I arrived Thursday night just in time to see the news about Elizabeth Edwards' cancer recurring. Now we women with mets have a poster girl for our disease. I was struck by the Edwards' poise in relating this terrible news to the media. How much harder it must be to face one's worst possible cancer fear while under public scrutiny! Still, Mrs. Edwards' recurrence will raise the profile of metastatic breast cancer, or what I like to call the darker shade of pink.

I had a chance to speak with a reporter from People Magazine for a sidebar on their upcoming story on the Edwards. I promise to post with the link if I get mentioned!

March 15, 2007

Tykerb® not a cure

You may have seen TV news reports about Tykerb® (lapatinib), the new targeted agent used to treat HER 2+ breast cancer. Please don't jump to any conclusions about a cure. It can be an effective drug (I know someone who's taken it successfully in a clinical trial for a couple of months) but it's not the cure. Even my friend who's been taking it only received a few months of benefit before her disease began to grow again.
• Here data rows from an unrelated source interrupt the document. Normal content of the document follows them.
(** C2 for the text "hello" and a model that raises. *)
Lemma C2_fallback_witness :
  check_toxicity (failing (1 # 2)) (VStr "hello") (served_detector (1 # 2))
  = (Raise (AttributeError "compiled_patterns"), served_detector (1 # 2)).
Proof.
  apply (C2_fallback_raises_attribute_error (failing (1 # 2)) true
           (served_detector (1 # 2)) (failing (1 # 2)) "hello"
           (RuntimeError "inference failed")).
  - reflexivity.
  - reflexivity.
  - discriminate.
  - reflexivity.
Defined.

Lemma rule_detector_calls (calls : list (world * value)) :
  (run_calls calls rule_detector).2 = rule_detector
  /\ Forall pattern_result (run_calls calls rule_detector).1.
Proof.
  induction calls as [|[w content] calls [IHd IHr]]; simpl; [by split|].
  assert (exists r, check_toxicity w content rule_detector = (r, rule_detector)
                    /\ pattern_result r) as (r & -> & Hr).
  { unfold check_toxicity.
    destruct (negb (truthy content) || negb (is_str content)) eqn:Hguard.
    - eexists. split; [reflexivity|]. simpl. eauto.
    - rewrite bind_run. simpl. rewrite rule_based_run.
      eexists. split; [reflexivity|]. by simpl. }
  destruct (run_calls calls rule_detector) as [rs d'']. simpl in *.
  split; [done|by constructor].
Qed.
Rik saw the report on TV and called to me with great excitement, "Have you heard about this?" He focused on the subliminal "breast cancer cure" message and didn't remember (if he ever knew) my HER status. It just goes to show that even those closest to us can be suckered by the press if they don't remember every detail of our disease and treatment.

The good news is that targeted agents affecting cancer cells in very specific ways appears to be the wave of the future as far as research goes. As my oncologist tells me, I just have to live long enough for the next new thing, and new things are coming down the pipe every month.
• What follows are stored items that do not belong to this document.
(** * The interaction-logging service of app.py

    A shallow embedding of the Flask application in [app.py]: the module
    start-up code (lines 20-59), the handler [log_interaction] of
    [POST /log_interaction] (lines 63-116) and the handler [health_check]
    of [GET /health] (lines 119-124).

    Python values are an inductive type with Python's truth test; the
    handler is written in a state-and-exception monad whose state holds
    the [interactions] table, the SQLAlchemy sessions created so far and
    what was printed.  What the handler reads from outside (environment,
    clock, UUID source, database faults) is a record [World]. *)

From Stdlib Require Import ZArith String SpecFloat.
From stdpp Require Import gmap strings list fin_maps.

#[local] Set Warnings "-register-all".
#[local] Open Scope string_scope.
#[local] Open Scope list_scope.

(** ** Python values and exceptions *)

Module Py.

(** What [json.loads] can build: [None], [bool], [int], [float], [str],
    [list] and [dict] with string keys. *)
Inductive value : Type :=
| None_
| Bool (b : bool)
| Int (z : Z)
| Float (f : spec_float)
| Str (s : string)
| List (l : list value)
| Dict (d : gmap string value).

(** [bool(v)], the test behind [not v] and [if v]. *)
Definition truthy (v : value) : bool :=
  match v with
  | None_ => false
  | Bool b => b
  | Int z => negb (z =? 0)%Z
  | Float (S754_zero _) => false
  | Float _ => true
  | Str s => negb (s =? "")%string
  | List l => negb (length l =? 0)%nat
  | Dict d => negb (size d =? 0)%nat
  end.

(** [type(v).__name__] *)
Definition type_name (v : value) : string :=
  match v with
  | None_ => "NoneType"
  | Bool _ => "bool"
  | Int _ => "int"
  | Float _ => "float"
  | Str _ => "str"
  | List _ => "list"
  | Dict _ => "dict"
  end.

(** werkzeug's HTTP errors that [request.get_json()] can abort with. *)
Inductive http_error : Type := BadRequest | UnsupportedMediaType.

Definition code (h : http_error) : Z :=
  match h with BadRequest => 400 | UnsupportedMediaType => 415 end.

(** The exception classes the program can meet; all derive from
    [Exception], so [except Exception] catches each of them. *)
Inductive exn : Type :=
| AttributeError (msg : string)
| TypeError (msg : string)
| HTTPException (h : http_error)   (* werkzeug.exceptions *)
| ArgumentError (msg : string)     (* sqlalchemy.exc *)
| OperationalError (msg : string)
| IntegrityError (msg : string).

(** [str(e)]; for an HTTP error, werkzeug's status line. *)
Definition str (e : exn) : string :=
  match e with
  | AttributeError m | TypeError m | ArgumentError m
  | OperationalError m | IntegrityError m => m
  | HTTPException BadRequest => "400 Bad Request"
  | HTTPException UnsupportedMediaType => "415 Unsupported Media Type"
  end.

(** A value from the environment or a header: [str] or [None]. *)
Definition of_option (o : option string) : value :=
  match o with Some s => Str s | None => None_ end.

(** [data.get(key)]: dictionary lookup with default [None]; any other
    truthy JSON value has no attribute [get]. *)
Definition get (data : value) (key : string) : exn + value :=
  match data with
  | Dict d => inr (default None_ (d !! key))
  | v => inl (AttributeError
                ("'" +:+ type_name v +:+ "' object has no attribute 'get'"))
  end.

(** [v[:50]].  Strings and lists are sliced; numbers and booleans are not
    subscriptable; a dictionary takes the slice for a key (unhashable up
    to CPython 3.11). *)
Definition slice50 (v : value) : exn + value :=
  match v with
  | Str s => inr (Str (substring 0 50 s))
  | List l => inr (List (take 50 l))
  | Dict _ => inl (TypeError "unhashable type: 'slice'")
  | v => inl (TypeError
                ("'" +:+ type_name v +:+ "' object is not subscriptable"))
  end.

End Py.

(** ** The table and the ORM class *)

(** A naive UTC [datetime], as microseconds since the epoch. *)
Definition datetime : Type := Z.

(** An instance of the mapped class [Interaction] before it is flushed:
    [id] and [timestamp] have column defaults and may be unset. *)
Record Interaction : Type := mkInteraction {
  i_id : option string;
  i_user_id : Py.value;
  i_user_message : Py.value;
  i_gpt_response : Py.value;
  i_conversation_id : Py.value;
  i_timestamp : option datetime
}.

(** A row of the table [interactions]. *)
Record Row : Type := mkRow {
  id : string;
  user_id : Py.value;
  user_message : Py.value;
  gpt_response : Py.value;
  conversation_id : Py.value;
  timestamp : datetime
}.

Definition ids (t : list Row) : list string := id <$> t.

(** ** The outside world of one request *)

Record World : Type := mkWorld {
  API_KEY : option string;     (* os.getenv('API_KEY') *)
  utcnow : datetime;           (* datetime.utcnow() *)
  uuid4 : string;              (* str(uuid.uuid4()) *)
  db_fault : option string;    (* Some m: the database cannot run the
                                  statement, the driver reports m *)
  constraint_msg : string      (* the driver's text when a constraint of
                                  the table rejects the INSERT *)
}.

(** ** Program state and the monad *)

(** A SQLAlchemy session: the objects added and not yet flushed, and
    whether [close()] was called. *)
Record Sess : Type := mkSess {
  pending : list Interaction;
  closed : bool
}.

(** One constructor per [print] of app.py: a value of this type is one
    call of [print], whatever number of lines its text has. *)
Inductive log_line : Type :=
| WarnDatabaseUrlUnset                      (* line 25 *)
| TableChecked                              (* line 56 *)
| ErrCreateTable (e : Py.exn)               (* line 58 *)
| ErrApiKeyUnset                            (* line 72 *)
| AuthFailed (incoming expected : Py.value) (* line 77 *)
| ErrNoJson                                 (* line 83 *)
| ErrRequiredFields                         (* line 93 *)
| LoggedOk (user gpt : Py.value)            (* line 108 *)
| ErrLogFailed (e : Py.exn).                (* line 113 *)

Record State : Type := mkState {
  table : list Row;
  sessions : list Sess;
  stdout : list log_line
}.

Definition set_table (t : list Row) (s : State) : State :=
  mkState t (sessions s) (stdout s).
Definition set_sessions (l : list Sess) (s : State) : State :=
  mkState (table s) l (stdout s).

Inductive result (A : Type) : Type :=
| Return (a : A)
| Raise (e : Py.exn).
Arguments Return {A} a.
Arguments Raise {A} e.

Definition M (A : Type) : Type := State -> result A * State.

Definition ret {A} (a : A) : M A := fun s => (Return a, s).
Definition raise {A} (e : Py.exn) : M A := fun s => (Raise e, s).
Definition bind {A B} (m : M A) (k : A -> M B) : M B :=
  fun s => match m s with
           | (Return a, s') => k a s'
           | (Raise e, s') => (Raise e, s')
           end.
Definition lift {A} (x : Py.exn + A) : M A :=
  match x with inl e => raise e | inr a => ret a end.

Notation "'let*' x ':=' m 'in' k" := (bind m (fun x => k))
  (at level 10, x name, m at level 100, k at level 200).
Notation "'do' m 'in' k" := (bind m (fun _ => k))
  (at level 10, m at level 100, k at level 200).

Definition print (l : log_line) : M unit :=
  fun s => (Return tt, mkState (table s) (sessions s) (stdout s ++ [l])).

(** ** The SQLAlchemy session *)

(** The INSERT of one object into [interactions].  The column defaults
    fill an unset [id] (a fresh UUID) and an unset [timestamp]; the
    statement fails when the database cannot run it, when one of the
    [nullable=False] columns is NULL, or when the primary key [id] is
    already in the table. *)
Definition insert (w : World) (t : list Row) (o : Interaction)
    : result (list Row) :=
  let r := mkRow (default (uuid4 w) (i_id o)) (i_user_id o)
                 (i_user_message o) (i_gpt_response o)
                 (i_conversation_id o)
                 (default (utcnow w) (i_timestamp o)) in
  match db_fault w with
  | Some m => Raise (Py.OperationalError m)
  | None =>
      match i_user_message o, i_gpt_response o with
      | Py.None_, _ | _, Py.None_ =>
          Raise (Py.IntegrityError (constraint_msg w))
      | _, _ =>
          if bool_decide (id r ∈ ids t)
          then Raise (Py.IntegrityError (constraint_msg w))
          else Return (t ++ [r])
      end
  end.

(** The flush of a commit: every pending object is inserted, in one
    transaction: a failure leaves the table as it was. *)
Fixpoint flush (w : World) (t : list Row) (os : list Interaction)
    : result (list Row) :=
  match os with
  | [] => Return t
  | o :: os' =>
      match insert w t o with
      | Return t' => flush w t' os'
      | Raise e => Raise e
      end
  end.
Here's a summary of the real scoop from the National Cancer Institute. You can read the full article. Note that NCI says Tykerb® "delays progression."
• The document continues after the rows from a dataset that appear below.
(* ===== verification/Prelude.v ===== *)
(** * A verification development of the [movies] Django REST application

    The repository is a Django app ([src/movies]) serving a movie catalogue
    over HTTP: genres, movies and reviews, stored through the Django ORM and
    serialised to JSON by Django REST framework (DRF).

    ** The program and how its parts interact

    - [src/movies/models.py] declares three tables: [Genre(name)],
      [Movie(title, audience, poster_url, description, genre)] and
      [Review(content, score, movie)], with foreign keys [genre] and [movie]
      declared [on_delete=CASCADE].
    - [src/movies/serializers.py] declares four serializers: the field
      allow-lists of the JSON shapes, one of which ([GenreDetailSerializer])
      nests the movies of a genre; [ReviewSerializer] is also the input
      validator of the two write endpoints.
    - [src/movies/views.py] holds six function views wrapped by DRF's
      [@api_view]: each fetches rows ([get_object_or_404], [objects.all]),
      validates input ([is_valid(raise_exception=True)]), writes
      ([save], [delete]) and answers with serialised data or a fixed message.
    - [src/movies/urls.py] binds six URL patterns to the views.
    Control flow of one request: router -> view -> ORM -> serializer ->
    response.  The database is the only state: every view is a function
    from a request and a database to a response and a database, and the
    application is the step [Urls.handle].

    ** Files, in dependency order, and what each models

    - [Prelude] (this file): text as lists of Unicode code points, Python's
      [str.strip], [str(int)], [repr] of a float ([float_repr]) and
      [format(n, 'X')] ([py_format_X]), the [result] error type with its bind
      notation ([movies_scope]), the [movies] hint databases, the shared
      tactics and the lemmas on stripping and decimal digits.
    - [Json]: JSON values and [dict.get] on a parsed object (last duplicate
      key wins).
    - [Table] (Module [Table]): one SQLite table with an [AUTOINCREMENT]
      primary key, its rows and its sequence [next_id]; the ORM
      primitives [all_rows], [get_row], [create_row], [save_row],
      [delete_row], [filter_rows], [delete_rows_where]; the invariant
      [table_wf]; the abstract view [to_map] (a [gmap Z R]) with the law
      of each primitive on it, and the commutation of writes on distinct
      ids.
    - [Models] (Module [Models]): the records [Genre], [Movie], [Review]
      of [models.py], the database [db], the ORM writes with the store's
      checks (an integer outside SQLite's 64-bit [INTEGER] raises
      [OverflowError], a dangling foreign key [IntegrityError]) and
      cascades, the referential-integrity invariant [db_wf], the step
      relation [orm_step] of all writes, and the sample catalogue
      [sample_db] the witnesses run on.
    - [Fields] (Module [Fields]): DRF's [CharField(max_length=100)] and
      [IntegerField], as [ModelSerializer] derives them from
      [Review.content] and [Review.score] (no range: Django's SQLite
      backend reports none); Python's [int()] on text and DRF's
      [re_decimal] suffix removal.
    - [Serializers] (Module [Serializers]): the four serializers' shapes,
      [ReviewSerializer.is_valid] with its errors, and [save] with and
      without an instance.
    - [Views] (Module [Views]): requests (any JSON value, or a
      form-encoded body), responses, [@api_view], the six views with
      DRF's 404/400 handling and Django's 500 for an error the store
      raises; the application invariant [app_inv].
    - [Urls] (Module [Urls]): [urlpatterns] and [app_name], [resolve]
      (first anchored match, [int] converter), [reverse] and the
      namespaced [reverse_name], the regular expressions Django compiles
      the routes to ([route_re]), and [handle], the application on one
      request, with its step relation [app_step].
    - [Api] (Module [Api]): the response shapes of the specification as a
      small JSON schema language, and the contract of each endpoint.

    ** What is proved (32 claims, listed with their ids in the manifest)

    - Behaviour of the endpoints (Views, Urls): create-then-read and
      update-then-read round trips, delete-then-404, 404 on missing ids,
      400 on invalid bodies with nothing written, the exact body of a
      400 for missing fields and for a body that is not an object, 500
      (not 404) for a review posted to a missing movie, 405 outside
      [@api_view], ids of deleted reviews never reused, the exact movie
      list of a genre's detail, the list endpoints listing every row
      exactly once, body members other than [content] and [score]
      ignored, form-encoded and JSON bodies equivalent; the same round
      trip over the URL patterns, with the example of the specification
      as witness.
    - Scores and the store (Models, Views): every integer is accepted by
      validation, a score in SQLite's range [[SQLITE_MIN, SQLITE_MAX]] is
      stored, and one outside it answers 500 with the database unchanged,
      on create and on update alike.
    - The type of every response (Api): each response [handle] gives
      satisfies the contract of its endpoint (status codes and body
      shapes of the specification).
    - Invariants by rule induction: [reachable_db_wf] over [orm_step] from
      the empty schema; [requests_preserve_inv] over [app_step] (integrity
      and admissible reviews); cascades of genre and movie deletion.
    - Isolation: [review_detail_commute], two [GET]/[PUT]/[DELETE]
      requests on different reviews commute (each answers as if alone,
      and the database ends the same in either order), from the
      commutation of [save_row] and [delete_row] on distinct ids.
    - Liveness: [reviews_can_be_emptied], from any state of the invariant
      a sequence of [DELETE] requests reaches a state with no review.
    - Routing: the six patterns are unambiguous ([route_re]), and
      [reverse] followed by [resolve] gives back the view and its id.
    - Validation (Fields, Serializers): what content and score are
      accepted and stored (lone surrogates refused with the first one
      named), the trimming, the serializer's output accepted back (round
      trip); a JSON float given as a score is read as the integer its
      value is when that is an integer below [10 ^ 16], and refused
      otherwise ([float_integer_field]).

    ** Bounds and fuel

    All recursion is structural except [digits_fuel], the decimal printer
    behind [str(int)]: its fuel is one more than the bit length of the
    number, which bounds its count of decimal digits; [digits_fuel_spec]
    and [py_str_int_fuel] prove that this fuel is always enough, so the
    printer never runs out.  [shortest_fuel], which moves the trailing
    zeros of a float's digits to its exponent, has the same fuel: each
    step divides by ten, and [shortest_spec] proves that no trailing zero
    is left.  Scores are unbounded integers ([Z]) up to the store, whose
    [INTEGER] column holds [Models.SQLITE_MIN] to [Models.SQLITE_MAX]
    (64 bits); DRF's [IntegerField] bounds only the length of a textual
    score ([MAX_STRING_LENGTH], 1000 characters).

    ** Modelling choices and what is not modelled

    - Text is a list of code points ([list Z]), so [max_length] counts
      characters as Python's [len] does; [txt] embeds ASCII literals.
    - Ids come from an auto-increment primary key (Django declares
      [AUTOINCREMENT] on SQLite): never reused, and a failed insert leaves
      the table unchanged.  Rows are kept in primary-key order; the code
      sets no [ordering], so this order is an assumption on the engine,
      and no theorem states an order of a listing.
    - A form-encoded body is read as the object of its values as strings
      (DRF's [get_value] for HTML input on required, non-nullable fields).
    - A JSON float is kept by its sign and the exact decimal value of its
      literal, and [float_repr] prints the shortest digits of that value.
      This is Python's [repr] of the parsed double whenever the literal
      has at most 15 significant digits ([DBL_DIG]) and lies in the
      range of normal doubles; longer literals, which [json.loads]
      rounds, and out-of-range ones ([inf], [0.0]) are outside the model.
    - The DRF version is not pinned; the URLconf's docstring cites Django
      2.2, and the model follows DRF 3.9, its contemporary, whose
      [CharField] adds [ProhibitSurrogateCharactersValidator] after the
      length and null-character validators.
    - Not modelled: non-ASCII decimal digits in [int()] (their set is the
      Unicode database of the Python version, which is not pinned either),
      multipart file parts, HEAD and OPTIONS requests (DRF's metadata
      depends on settings), the project-level URL prefix and
      [APPEND_SLASH] redirects (settings outside [src/]), [save()] of an
      instance whose row was deleted (no view reaches it), an id past
      [SQLITE_MAX] in a URL (the lookup itself overflows, a 500 the model
      answers with 404; recorded as a finding), a sequence past
      [SQLITE_MAX], a path ending in a newline (the [$] of Django's
      compiled pattern accepts it, [match_route] does not), and failures
      of the database engine.

    ** Further work

    1. Parameterising [Models] and the views by an interface of the
       store, so that the view theorems hold of any engine with the laws
       of [Table].
    2. HEAD and OPTIONS requests, and non-ASCII digits in [int()], once
       the DRF and Python versions are fixed.
*)

From Stdlib Require Import ZArith List String Ascii Lia.
From stdpp Require Import base list.
Import ListNotations.
Export String.StringSyntax.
Lapatinib (Tykerb®) Plus Capecitabine Delays Progression of HER2-Positive Breast Cancer
Key Words


Combining the experimental targeted agent lapatinib (Tykerb®) with the drug capecitabine delayed the progression of breast cancer for nearly twice as long as did treatment with capecitabine alone in patients with advanced breast cancer that had progressed following treatment with trastuzumab (Herceptin®).

March 12, 2007

Great article in Seattle Times

It was a relief to read this article in the Seattle Times. The author describes how several people live with advanced cancer and AIDS. Not garden variety breast cancer, the kind I was originally diagnosed with in 1999, easily treated and supposedly never returning. No, this was about BAD cancer, the kind that invades your whole body, keeps you in treatment forever and eventually kills you.

Read it.

I know Jerry from my volunteer work at Gilda's Club and Pat from my work producing the NW AIDS Walk. I was happy to read that Pat is still around after all these years!

March 08, 2007

Back from Young Survivors conference

A couple of weeks ago I attended a conference for young women surviving breast cancer. While there, I met a woman who has lived with mets for 31 years!

Here's what I learned:

Dr. Funmi Olopade, oncologist at U Chicago (and a colleague of my cousin!) reminded us that breast cancer is not one disease but many -- Basal-like (triple negative, ER-, PR-, HER2-); Her 2 +; and ER+ (Lumina A and Lumina B).

Physiatrist Dr. Julie Silver said don’t assume all your fatigue is due to cancer. It could be skipped meals, not enough protein, too much caffeine. At her suggestion, I started wearing a pedometer to be sure I get 10,000 steps daily. I'm at 3751 right now, with quite a way to go to get to 10,000 in one day.

From Dr. Andrew Putnam, a pain management specialist, I learned that pain can be physical, psychological, social, spiritual, even existential.

Sage Bolte is an oncology social worker. She recommended the following websites for how friends can help:

Plus she said, "Find what works for you: Who cares if it’s the placebo effect if it works!?"

After the conference we learned that we had all been exposed to the norovirus at the hotel. The friend I traveled with was quite ill. I didn't even get an upset tummy. And this is the second time I ahve been exposed to norovirus since December. Asied from cancer, I must be as healthy as the proverbial horse!